EXAMINING FRIEDMAN HYPOTHESIS ON POLITICAL, CIVIL AND ECONOMIC FREEDOM FOR SAARC COUNTRIES: A DYNAMIC PANEL DATA ANALYSIS
Author(s) -
M. ZAKIR SAADULLAH KHAN
Publication year - 2012
Publication title -
journal of economic development
Language(s) - English
Resource type - Journals
SCImago Journal Rank - 0.178
H-Index - 3
eISSN - 2636-0578
pISSN - 0254-8372
DOI - 10.35866/caujed.2012.37.3.005
Subject(s) - panel data , economics , politics , panel analysis , economic freedom , econometrics , international economics , macroeconomics , political science , law , market economy
This paper empirically examines the Friedman hypothesis on political, civil and economic freedom that, a country can have a high degree of civil freedom, and a high degree of economic freedom without any political freedom, but can not have any political freedom if it does not have some degree of civil and economic freedom.
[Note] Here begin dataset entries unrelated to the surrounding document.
(** A job whose run counter has reached the end of its INTEGER column. *)
Definition sample_row_saturated : Row.t :=
  {| Row.id := "j1";
     Row.name := "report";
     Row.description := None;
     Row.cron_expression := "0 9 * * *";
     Row.is_active := Some true;
     Row.job_type := "scheduled";
     Row.payload := Some emptyObject;
     Row.created_at := Some 1000;
     Row.updated_at := Some 1000;
     Row.last_run_at := Some 900;
     Row.next_run_at := Some 12600000;
     Row.total_runs := Some 2147483647;
     Row.successful_runs := Some 2147483640;
     Row.failed_runs := Some 7;
     Row.timeout_ms := Some 1000;
     Row.max_retries := Some 0;
     Row.retry_delay_ms := Some 5000;
     Row.created_by := Some "alice";
     Row.tags := Some [] |}.

Definition sample_db_saturated : Database :=
  mkDatabase [sample_row_saturated] [] 0.

Definition sample_job : Job.t := Job.new (Data.of_row sample_row).

Definition sample_env : SchedulerService.Env :=
  {| SchedulerService.env_start := 5000;
     SchedulerService.env_insert_ok := true;
     SchedulerService.env_insert_now := 5001;
     SchedulerService.env_delay := 2000;
     SchedulerService.env_executedAt := 7001;
     SchedulerService.env_end := 7002;
     SchedulerService.env_update_ok := true;
     SchedulerService.env_update_now := 7003;
     SchedulerService.env_stats_ok := true;
     SchedulerService.env_stats_date := 7004;
     SchedulerService.env_stats_now := 7005;
     SchedulerService.env_next_ok := true;
     SchedulerService.env_next_date := 7006;
     SchedulerService.env_next_now := 7007;
     SchedulerService.env_catch_end := 6002;
     SchedulerService.env_catch_update_ok := true;
     SchedulerService.env_catch_update_now := 6003;
     SchedulerService.env_catch_stats_ok := true;
     SchedulerService.env_catch_stats_date := 6004;
     SchedulerService.env_catch_stats_now := 6005;
     SchedulerService.env_query_error := "connection terminated" |}.

(** A patch that renames the job and names nothing else. *)
Definition sample_patch : Patch.t :=
  Patch.mk (Some "renamed") None None None None None None None None None None.

(** The sample job as [update] stores it for that patch at 9001 on the
    clock of the store. *)
Definition sample_row_renamed : Row.t :=
  {| Row.id := "j1";
     Row.name := "renamed";
     Row.description := None;
     Row.cron_expression := "0 9 * * *";
     Row.is_active := Some true;
     Row.job_type := "scheduled";
     Row.payload := Some emptyObject;
     Row.created_at := Some 1000;
     Row.updated_at := Some 9001;
     Row.last_run_at := None;
     Row.next_run_at := Some 12600000;
     Row.total_runs := Some 0;
     Row.successful_runs := Some 0;
     Row.failed_runs := Some 0;
     Row.timeout_ms := Some 1000;
     Row.max_retries := Some 3;
     Row.retry_delay_ms := Some 5000;
     Row.created_by := Some "alice";
     Row.tags := Some [] |}.
(** One turn of the plotting loop leaves pyplot as it was, however far it
  gets. *)
Lemma plot_class_pr_state (axes : list plt.axes) (ic : nat * Z) (s0 : plt.pyplot) :
fst (fst (plot_class_pr y_test preds axes ic s0)) = s0.
Proof.
destruct ic as [i c]. unfold plot_class_pr. run.
destruct (np.getitem axes i) as [cell|e]; [|reflexivity].
destruct (py.truediv _ _) as [prevalence|e]; [|reflexivity].
destruct (np.getitem_col preds i) as [column|e]; [|reflexivity].
destruct (precision_recall_curve _ column) as [[[precision recall] thresholds]|e];
  [|reflexivity].
destruct (auc recall precision) as [area|e]; [|reflexivity].
destruct (average_precision_score _ column 1) as [ap|e]; reflexivity.
Qed.

(** The deleting loop takes the cells it is given out of the figure. *)
Lemma delete_loop_stack (first0 n k : nat) :
forall m a s0, (a + m = n)%nat -> (k <= a)%nat ->
  plt.stack s0 = seq first0 k ++ seq (first0 + a) m ->
  exists s1,
    plt.for_each (seq a m) (delete_cell (seq first0 n)) s0
    = (s1, map plt.DelAxes (seq (first0 + a) m), Ok tt) /\
    plt.stack s1 = seq first0 k /\
    plt.next_axes s1 = plt.next_axes s0.
Proof.
induction m as [|m IH]; intros a s0 Ha Hk Hstack.
- exists s0. rewrite app_nil_r in Hstack. repeat split. exact Hstack.
- destruct (IH (S a)
             {| plt.next_axes := plt.next_axes s0;
                plt.stack := remove Nat.eq_dec (first0 + a)%nat (plt.stack s0);
                plt.xlocator := plt.xlocator s0;
                plt.ylocator := plt.ylocator s0 |})
    as (s1 & Hrest & Hstack1 & Hnext1); [lia | lia | |].
  { cbn [plt.stack]. rewrite Hstack. cbn [seq].
    rewrite remove_middle, Nat.add_succ_r; [reflexivity| |];
      rewrite in_seq; lia. }
  exists s1. split; [|split; assumption].
  change (seq a (S m)) with (a :: seq (S a) m).
  change (map plt.DelAxes (seq (first0 + a) (S m)))
    with ([plt.DelAxes (first0 + a)%nat]
            ++ map plt.DelAxes (seq (S (first0 + a)%nat) m)).
  assert (Hcell : delete_cell (seq first0 n) a s0
                  = ({| plt.next_axes := plt.next_axes s0;
                        plt.stack := remove Nat.eq_dec (first0 + a)%nat (plt.stack s0);
                        plt.xlocator := plt.xlocator s0;
                        plt.ylocator := plt.ylocator s0 |},
                     [plt.DelAxes (first0 + a)%nat], Ok tt)).
  { unfold delete_cell, np.getitem. run.
    rewrite nth_error_seq. destruct (Nat.ltb_spec a n); [|lia]. reflexivity. }
  eapply for_each_cons_run; [exact Hcell|].
  rewrite Hrest, Nat.add_succ_r. reflexivity.
Qed.

(** X20. After [plot_multi_class_pr_curve] on a non-empty label vector,
  whether it returned or raised while plotting, the new figure holds
  exactly the first [K] cells of the grid, and the current Axes of
  pyplot is the last of them, the cell of the last class: deleting the
  unused cells, which were created last, moves the current Axes back
  onto a cell that is kept. *)
Theorem plot_multi_class_pr_curve_current :
y_test <> [] ->
let after := fst (fst out) in
plt.stack after = seq first K /\
plt.current after = Some (first + K - 1)%nat /\
plt.next_axes after = (first + rows * 3)%nat.
Proof.
intros Hne after.
assert (Hpos : K <> 0%nat).
{ destruct y_test as [|c0 y0] eqn:Hy; [congruence|].
  assert (Hin : In c0 (np.sort (pd.unique (c0 :: y0))))
    by (apply class_labels_spec; left; reflexivity).
  destruct (np.sort (pd.unique (c0 :: y0))); [contradiction | discriminate]. }
pose proof (@ceil_div_spec K 3) as HK.
assert (Hrows : rows <> 0%nat) by lia.
pose proof (@flatten_three_columns rows first Hrows) as Hflat.
assert (Hgrid : plt.subplots rows 3 (Some (15, Z.of_nat rows * 5)) s
                = ({| plt.next_axes := first + rows * 3;
                      plt.stack := seq first (rows * 3);
                      plt.xlocator := plt.xlocator s;
                      plt.ylocator := plt.ylocator s |},
                   [plt.Subplots rows 3 (Some (15, Z.of_nat rows * 5))
                      (seq first (rows * 3))],
                   Ok (plt.squeeze rows 3 first))).
{ unfold plt.subplots. destruct (Nat.eqb_spec rows 0); [contradiction|]. reflexivity. }
assert (Hdel : exists s1,
           (if Nat.ltb K (List.length (seq first (rows * 3)))
            then plt.for_each (py.range K (List.length (seq first (rows * 3))))
                              (delete_cell (seq first (rows * 3)))
            else plt.ret tt)
             {| plt.next_axes := first + rows * 3;
                plt.stack := seq first (rows * 3);
                plt.xlocator := plt.xlocator s;
                plt.ylocator := plt.ylocator s |}
           = (s1, map plt.DelAxes (seq (first + K) (rows * 3 - K)), Ok tt) /\
           plt.stack s1 = seq first K /\
           plt.next_axes s1 = (first + rows * 3)%nat).
{ rewrite length_seq. destruct (Nat.ltb_spec K (rows * 3)).
  - unfold py.range.
    destruct (@delete_loop_stack first (rows * 3) K (rows * 3 - K) K
                {| plt.next_axes := first + rows * 3;
                   plt.stack := seq first (rows * 3);
                   plt.xlocator := plt.xlocator s;
                   plt.ylocator := plt.ylocator s |})
      as (s1 & Hrun & Hstack & Hnext); [lia | lia | |].
    + cbn [plt.stack]. rewrite <- seq_app. f_equal. lia.
    + exists s1. repeat split; assumption.
  - replace (rows * 3 - K)%nat with 0%nat by lia.
    eexists. split; [reflexivity|]. cbn [plt.stack plt.next_axes].
    split; [f_equal; lia | reflexivity]. }
destruct Hdel as (s1 & Hdel & Hstack & Hnext).
pose proof (for_each_state (plot_class_pr y_test preds (seq first (rows * 3)))
              (plot_class_pr_state (seq first (rows * 3)))
              (py.enumerate (np.sort (pd.unique y_test))) s1) as Hloop.
destruct (plt.for_each (py.enumerate (np.sort (pd.unique y_test)))
            (plot_class_pr y_test preds (seq first (rows * 3))) s1)
  as [[s2 evs] r] eqn:Hrun.
simpl in Hloop. subst s2.
assert (Hout : exists evs' r', out = (s1, evs', r')).
{ destruct r as [[]|e]; eexists _, _; unfold plot_multi_class_pr_curve;
    (eapply bind_run; [exact Hgrid|]);
    (eapply bind_run; [unfold plt.lift; rewrite Hflat; reflexivity|]);
    (eapply bind_run; [exact Hdel|]);
    [eapply bind_run; [exact Hrun | reflexivity]
    |eapply bind_raise; exact Hrun]. }
destruct Hout as (evs' & r' & Hout).
assert (Hafter : after = s1) by (unfold after; rewrite Hout; reflexivity).
rewrite Hafter. split; [exact Hstack|]. split; [|exact Hnext].
unfold plt.current. rewrite Hstack.
destruct K as [|k]; [contradiction|].
rewrite seq_S, rev_app_distr. simpl. f_equal. lia.
Qed.

End MultiClassPrCurrent.

(** Four classes: cells 4 and 5 are deleted, and cell 3, the plot of
    class 5, is the current Axes. *)
Lemma plot_multi_class_pr_curve_current_witness :
  let after := fst (fst (plot_multi_class_pr_curve (M := Sample.metrics) (F := Sample.text)
                           Sample.labels Sample.table Sample.fresh)) in
  plt.stack after = [0; 1; 2; 3]%nat /\
  plt.current after = Some 3%nat /\
  plt.next_axes after = 6%nat.
Proof.
  apply (@plot_multi_class_pr_curve_current Sample.metrics Sample.text
           Sample.labels Sample.table Sample.fresh).
  discriminate.
Defined.
(** ** C2: the ledger counts every widget of a type *)

(** With constructors that keep the identifier, a call that passes the guard
    preserves any bound on the identifiers in the registry that the new
    identifier meets. *)
Lemma transform_resolved_ids catalog canvas type p t (P : string → Prop) :
  keeps_id catalog →
  already_registered (id canvas) (widgets (nx p)) = false →
  resolve_type canvas type = Some t →
  map_Forall (λ _ w, P (canvasID w)) (widgets (nx p)) →
  P (id (assign_id t (count_type t (elemTypeArr (nx p))) canvas)) →
  ∃ p1 out,
    transform catalog canvas type p
      = (p1, assign_id t (count_type t (elemTypeArr (nx p))) canvas, out) ∧
    elemTypeArr (nx p1) = elemTypeArr (nx p) ++ [t] ∧
    map_Forall (λ _ w, P (canvasID w)) (widgets (nx p1)).
Proof.
  intros Hcat Hguard Hty Hreg Hnew.
  destruct (transform_resolved catalog canvas type p t Hguard Hty)
    as (p1 & out & Heq & Hledger & Hws).
  exists p1, out. split; [done|]. split; [done|].
  destruct Hws as [-> | (ctor & w & Hc & Hw & ->)]; [done|].
  apply map_Forall_insert_2; [|done]. simpl.
  by rewrite (Hcat _ _ _ _ _ Hc Hw).
Qed.

(** C2. Every call of [transform] that passes the guard and resolves a type
    appends that type to the ledger, whether or not the surface has an
    identifier of its own; so an unnamed dial, a dial named ["mainDial"] and
    another unnamed dial get the identifiers ["dial1"], ["mainDial"] and
    ["dial3"]. *)
Theorem transform_ledger_counts_named catalog :
  (∀ canvas type p t,
      already_registered (id canvas) (widgets (nx p)) = false →
      resolve_type canvas type = Some t →
      elemTypeArr (nx (transform catalog canvas type p).1.1) = elemTypeArr (nx p) ++ [t]) ∧
  (∀ p,
      keeps_id catalog →
      count_type "dial" (elemTypeArr (nx p)) = 0 →
      map_Forall (λ _ w, canvasID w ≠ "" ∧ canvasID w ≠ "mainDial") (widgets (nx p)) →
      map id (transform_all catalog dial_scenario p).2 = ["dial1"; "mainDial"; "dial3"]).
Proof.
  split.
  - intros canvas type p t Hguard Hty.
    destruct (transform_resolved catalog canvas type p t Hguard Hty)
      as (p1 & out & -> & Hledger & _). done.
  - intros p Hcat Hzero Hreg. unfold dial_scenario.
    (* first call: the unnamed dial *)
    destruct (transform_resolved_ids catalog (mkCanvas "" (Some "dial")) None p "dial"
                (λ s, s ≠ "" ∧ s ≠ "mainDial"))
      as (p1 & out1 & Heq1 & Hledger1 & Hreg1); try done.
    { apply already_registered_false. eapply map_Forall_impl; [exact Hreg|]. by intros ?? [??]. }
    (* second call: the named dial *)
    destruct (transform_resolved_ids catalog (mkCanvas "mainDial" (Some "dial")) None p1 "dial"
                (λ s, s ≠ ""))
      as (p2 & out2 & Heq2 & Hledger2 & Hreg2); try done.
    { apply already_registered_false. eapply map_Forall_impl; [exact Hreg1|]. by intros ?? [??]. }
    { eapply map_Forall_impl; [exact Hreg1|]. by intros ?? [??]. }
    (* third call: an unnamed dial again *)
    destruct (transform_resolved_ids catalog (mkCanvas "" (Some "dial")) None p2 "dial"
                (λ s, s ≠ ""))
      as (p3 & out3 & Heq3 & Hledger3 & Hreg3); try done.
    { by apply already_registered_false. }
    simpl. rewrite Heq1, Heq2, Heq3. simpl.
    rewrite Hledger2, Hledger1, !count_type_snoc, Hzero. reflexivity.
Qed.
(** * iceoryx: PolymorphicHandler and ChunkQueueError

    A shallow embedding of
    [iceoryx_hoofs/internal/design_pattern/polymorphic_handler.inl] and
    [iceoryx_posh/internal/popo/building_blocks/chunk_queue_types.hpp].

    Handler objects are identified by their address.  The shared memory of
    the process is a record [World]; every member function becomes a
    computation in a small state-and-failure monad [M] over it.  The atomic
    accesses of the source are the primitive computations; the second half
    of the file runs them one at a time under an arbitrary scheduler. *)

From stdpp Require Import base option list gmap.

Set Default Proof Using "Type".

(** ** chunk_queue_types.hpp *)

Module popo.

Inductive ChunkQueueError : Set :=
| SEMAPHORE_ALREADY_SET
| QUEUE_OVERFLOW.

#[export] Instance ChunkQueueError_eq_dec : EqDecision ChunkQueueError.
Proof. solve_decision. Defined.

(** The enumerators in declaration order, and the integer the compiler
    assigns to each one (no explicit initialisers in the source). *)
Definition ChunkQueueError_all : list ChunkQueueError :=
  [SEMAPHORE_ALREADY_SET; QUEUE_OVERFLOW].

Definition ChunkQueueError_value (e : ChunkQueueError) : Z :=
  match e with
  | SEMAPHORE_ALREADY_SET => 0
  | QUEUE_OVERFLOW => 1
  end.

End popo.

(** ** polymorphic_handler.inl: the data *)

(** The address of a handler object ([Interface*] without the null value). *)
Abbreviation addr := positive (only parsing).
(** A thread of the process. *)
Abbreviation tid := nat (only parsing).

(** The two atomics of a [PolymorphicHandler] object.  [None] in
    [m_current] is [nullptr]. *)
Record Registry : Type := mkRegistry {
  m_current : option addr;
  m_isFinal : bool
}.

(** The memory the functions of the file touch.
    - [flags]: [Activatable::m_active] of every handler object that was
      written at least once;
    - [registry]: the singleton behind [instance()], [None] until the first
      access constructs it;
    - [localHandler]: the [thread_local] of [get], one slot per thread, absent
      until the thread has run its initialiser.
    The remaining three fields are ghost state that no function reads:
    [hookCalls] records the argument pairs of every call of
    [Hooks::onSetAfterFinalize] (newest first), [currentLoads] counts the
    loads of [m_current], [installed] lists every pointer ever stored to
    [m_current] (newest first). *)
Record World : Type := mkWorld {
  flags : gmap addr bool;
  registry : option Registry;
  localHandler : gmap tid (option addr);
  hookCalls : list (addr * addr);
  currentLoads : nat;
  installed : list addr
}.
(** The first half of [Install]: the checks on an installed handle, ending
    with the removal of the installed version.  [inl] carries pluginZipURL,
    [inr] what Install returns at once. *)
Definition prepareInstall (pluginID version repoURL : string)
  : M (string + InstallError) :=
  let* plugin := gets (fun w => Plugin w pluginID) in
  match plugin with
  | None => ret (inl EmptyString)
  | Some plugin =>
      let* h := gets (fun w => heap w plugin) in
      if negb (IsExternalPlugin h) then ret (inr (InstallErr ErrInstallCorePlugin))
      else if decide (InfoVersion h = version) then
        ret (inr (InstallDuplicate {| dupPluginID := ID h;
                                      ExistingPluginDir := PluginDir h |}))
      else
        (* get plugin update information to confirm if upgrading is possible *)
        let* updateInfo := pluginInstaller_GetUpdateInfo pluginID version repoURL in
        match updateInfo with
        | inr err => ret (inr (InstallErr err))
        | inl pluginZipURL =>
            (* remove existing installation of plugin *)
            let* err := Uninstall (ID h) in
            match err with
            | Some err => ret (inr (InstallErr err))
            | None => ret (inl pluginZipURL)
            end
        end
  end.

(** [PluginManager.Install]; the second component of the result lists the
    crash watches launched. *)
Definition Install (pluginID version : string) (opts : InstallOpts)
  : M (option InstallError * list ptr) :=
  let repoURL :=
    if decide (PluginRepoURL opts = EmptyString) then grafanaComURL
    else PluginRepoURL opts in
  let* prepared := prepareInstall pluginID version repoURL in
  match prepared with
  | inr err => ret (Some err, [])
  | inl pluginZipURL =>
      let* root := gets (fun w => Cfg_PluginsPath (mgr w)) in
      let installDir :=
        if decide (InstallDir opts = EmptyString) then root else InstallDir opts in
      let zipURL :=
        if decide (PluginZipURL opts = EmptyString) then pluginZipURL
        else PluginZipURL opts in
      let* err := pluginInstaller_Install pluginID version installDir zipURL repoURL in
      match err with
      | Some err => ret (Some (InstallErr err), [])
      | None =>
          let* '(err, watches) := loadPlugins pluginLoader_LoadAll [installDir] in
          ret (option_map InstallErr err, watches)
      end
  end.

End Install.

(** ** Invariants of the registry *)

(** Every key of the registry map is the id of the handle it maps to. *)
Definition keys_match (w : World) : Prop :=
  forall id p, plugins (mgr w) !! id = Some p -> ID (heap w p) = id.

(** The directory check of Uninstall lets the handle [p] through. *)
Definition insideRoot (w : World) (p : ptr) : Prop :=
  match Filepath.Rel (Cfg_PluginsPath (mgr w)) (PluginDir (heap w p)) with
  | Some path => Filepath.HasPrefix path "../" = false
  | None => False
  end.

(** A stream nobody waits on, open, with a live context. *)
Definition idle (s : callResourceResponseStream) : Prop :=
  closed s = false /\ ctx s = None /\ ch_closed (stream s) = false
  /\ ch_sendq (stream s) = [] /\ ch_recvq (stream s) = 0%nat.

(** The events a computation adds to the trace of [w]. *)
Definition emitted {A} (c : M A) (w : World) : list Event :=
  drop (length (trace w)) (trace (c w).2).

(** ** Sample worlds *)

Module Samples.

(** An external, managed backend data source installed under the plugins
    root, whose backend answers every call without error. *)
Definition handleA : PluginV2 :=
  {| ID := "A"; Type_ := "datasource"; Backend := true; managed := true;
     Class := External; PluginDir := "/var/lib/grafana/plugins/A";
     InfoVersion := "1.0"; decommissioned := false; exited := false;
     onQueryData := fun _ => (Some emptyQueryDataResponse, None);
     onCheckHealth := fun _ => (Some {| chStatus := 1; chMessage := "OK" |}, None);
     onCollectMetrics := (Some {| cmPrometheusMetrics := "up 1" |}, None);
     onStart := None; onStop := None; onDecommission := None |}.

(** [handleA] installed in directory [dir]. *)
Definition handleIn (dir : string) : PluginV2 :=
  {| ID := "A"; Type_ := "datasource"; Backend := true; managed := true;
     Class := External; PluginDir := dir;
     InfoVersion := "1.0"; decommissioned := false; exited := false;
     onQueryData := onQueryData handleA; onCheckHealth := onCheckHealth handleA;
     onCollectMetrics := onCollectMetrics handleA;
     onStart := None; onStop := None; onDecommission := None |}.

(** [handleA] with a backend that fails queries and health checks with
    [err]. *)
Definition handleFailing (err : error) : PluginV2 :=
  {| ID := "A"; Type_ := "datasource"; Backend := true; managed := true;
     Class := External; PluginDir := PluginDir handleA;
     InfoVersion := "1.0"; decommissioned := false; exited := false;
     onQueryData := fun _ => (None, Some err);
     onCheckHealth := fun _ => (None, Some err);
     onCollectMetrics := onCollectMetrics handleA;
     onStart := None; onStop := None; onDecommission := None |}.

(** [handleA] after its process has exited. *)
Definition handleExited : PluginV2 :=
  {| ID := "A"; Type_ := "datasource"; Backend := true; managed := true;
     Class := External; PluginDir := PluginDir handleA;
     InfoVersion := "1.0"; decommissioned := false; exited := true;
     onQueryData := onQueryData handleA; onCheckHealth := onCheckHealth handleA;
     onCollectMetrics := onCollectMetrics handleA;
     onStart := None; onStop := None; onDecommission := None |}.

Definition manager (ps : gmap string ptr) : PluginManager :=
  {| Cfg_PluginsPath := "/var/lib/grafana/plugins";
     requestValidator := fun _ _ => None;
     pluginInstaller_Uninstall := fun _ => None;
     plugins := ps |}.

(** The same manager with a validator that rejects every call. *)
Definition managerDenying (ps : gmap string ptr) : PluginManager :=
  {| Cfg_PluginsPath := "/var/lib/grafana/plugins";
     requestValidator := fun _ _ => Some (errors_New "not on the whitelist");
     pluginInstaller_Uninstall := fun _ => None;
     plugins := ps |}.
(** C4: the kinds of sub-templates are processed in one fixed order, in
    which rear ports come before front ports and power ports before power
    outlets; what [process_components] does is the same for two documents
    with the same sections in different orders; and for the document
    [doc_ports], whose front-port section precedes its rear-port section
    and whose power-outlet section precedes its power-port section, all
    four sub-templates are created, the rear port and the power port
    first, and the front port and the power outlet are sent with the ids
    just given to the rear port and to the power port. *)
Theorem C4_dependency_order :
  forall (W : Type) (R : Remote W) (s : state W) (mt_id : Z) (d d' : doc)
         (rp : option string),
    NoDup d.*1 ->
    d ≡ₚ d' ->
    NetboxModule.ordered_keys
    = [ "rear-ports"; "console-ports"; "console-server-ports"; "power-ports";
        "power-outlets"; "interfaces"; "front-ports"; "module-bays";
        "device-bays"; "inventory-items" ]
    /\ (exists i j, NetboxModule.ordered_keys !! i = Some "rear-ports"
                    /\ NetboxModule.ordered_keys !! j = Some "front-ports"
                    /\ (i < j)%nat)
    /\ (exists i j, NetboxModule.ordered_keys !! i = Some "power-ports"
                    /\ NetboxModule.ordered_keys !! j = Some "power-outlets"
                    /\ (i < j)%nat)
    /\ NetboxModule.process_components mt_id d rp s
       = NetboxModule.process_components mt_id d' rp s
    /\ (let run := NetboxModule.process_components 3 doc_ports None
                     (MemStore.start world_m1_untagged None) in
        run.1 = Ok [ ("rear_port_templates", OCreated 4);
                     ("power_port_templates", OCreated 5);
                     ("power_outlet_templates", OCreated 6);
                     ("front_port_templates", OCreated 7) ]
        /\ references_sent run.2
           = [ ("rear_port_templates", None, None);
               ("power_port_templates", None, None);
               ("power_outlet_templates", None, Some (Scalar (VInt 5)));
               ("front_port_templates", Some (Scalar (VInt 4)), None) ]).
Proof.
  intros W R s mt_id d d' rp Hnd Hp.
  split; [reflexivity|].
  split; [exists 0%nat, 6%nat; repeat split; lia|].
  split; [exists 3%nat, 4%nat; repeat split; lia|].
  split; [by apply process_components_perm|].
  vm_compute. split; reflexivity.
Qed.
(** * terraform-provider-solidserver: resource handlers

    A shallow embedding of three resource files of the provider
    (application pool, DNS forward zone, IP/MAC association) and the
    properties of their Create / Read / Update / Delete / Import handlers.

    Every handler has the same shape: build url.Values from the resource
    data, issue one call of [s.Request], decode the JSON array of the
    answer, look at its first element, and write the local state.  The
    handlers are embedded in a small monad carrying the resource data, the
    list of requests sent so far, and the possibility of a Go panic
    (a failed unchecked type assertion).  The calls of tflog are left out:
    they change neither the data nor the result. *)

From Stdlib Require Import ZArith String Ascii List Bool Lia DecimalString DecimalPos.
From stdpp Require Import base option list gmap strings sorting.

Set Warnings "-register-all".

Open Scope string_scope.
Open Scope Z_scope.

(** ** The parts of the Go standard library the handlers call *)

Module GoStrings.

(** strings.ToLower on the ASCII range: the bytes 'A'..'Z' are mapped to
    'a'..'z', every other byte is kept (Go also lower-cases the letters
    outside ASCII, which this byte-wise model leaves alone). *)
Definition lower_byte (c : ascii) : ascii :=
  let n := nat_of_ascii c in
  if Nat.leb 65 n && Nat.leb n 90 then ascii_of_nat (n + 32) else c.

Fixpoint ToLower (s : string) : string :=
  match s with
  | EmptyString => EmptyString
  | String c r => String (lower_byte c) (ToLower r)
  end.

(** strings.HasSuffix: len(s) >= len(suffix) && s[len(s)-len(suffix):] == suffix *)
Definition HasSuffix (s suffix : string) : bool :=
  let n := String.length s in
  let m := String.length suffix in
  Nat.leb m n && String.eqb (substring (n - m) m s) suffix.

(** strings.TrimSuffix: s[:len(s)-len(suffix)] when s ends with suffix, else s *)
Definition TrimSuffix (s suffix : string) : string :=
  if HasSuffix s suffix
  then substring 0 (String.length s - String.length suffix) s
  else s.

(** strings.Contains *)
Fixpoint Contains (s substr : string) : bool :=
  String.prefix substr s ||
  match s with
  | EmptyString => false
  | String _ r => Contains r substr
  end.

(** The scan behind strings.Split for a non-empty separator: [cur] is the
    piece being read, [skip] the number of bytes of a separator that was
    just recognised and is still to be passed over. *)
Fixpoint split_scan (sep s : string) (skip : nat) (cur : string) : list string :=
  match s with
  | EmptyString => [cur]
  | String c r =>
      match skip with
      | S k => split_scan sep r k cur
      | O =>
          if String.prefix sep s
          then cur :: split_scan sep r (String.length sep - 1) EmptyString
          else split_scan sep r O (cur +:+ String c EmptyString)
      end
  end.

Fixpoint explode (s : string) : list string :=
  match s with
  | EmptyString => []
  | String c r => String c EmptyString :: explode r
  end.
Using panel data of five SAARC countries over the period 1995-2011, the dynamic panel data econometric techniques and Granger-causality tests validated the Friedman hypothesis regarding economic and political freedom, but regarding civil and political freedom the reverse is found true. The estimates of the empirical model using UECM show that economic freedom has significant short-run and long-run effects in improving the political freedom in the SAARC region.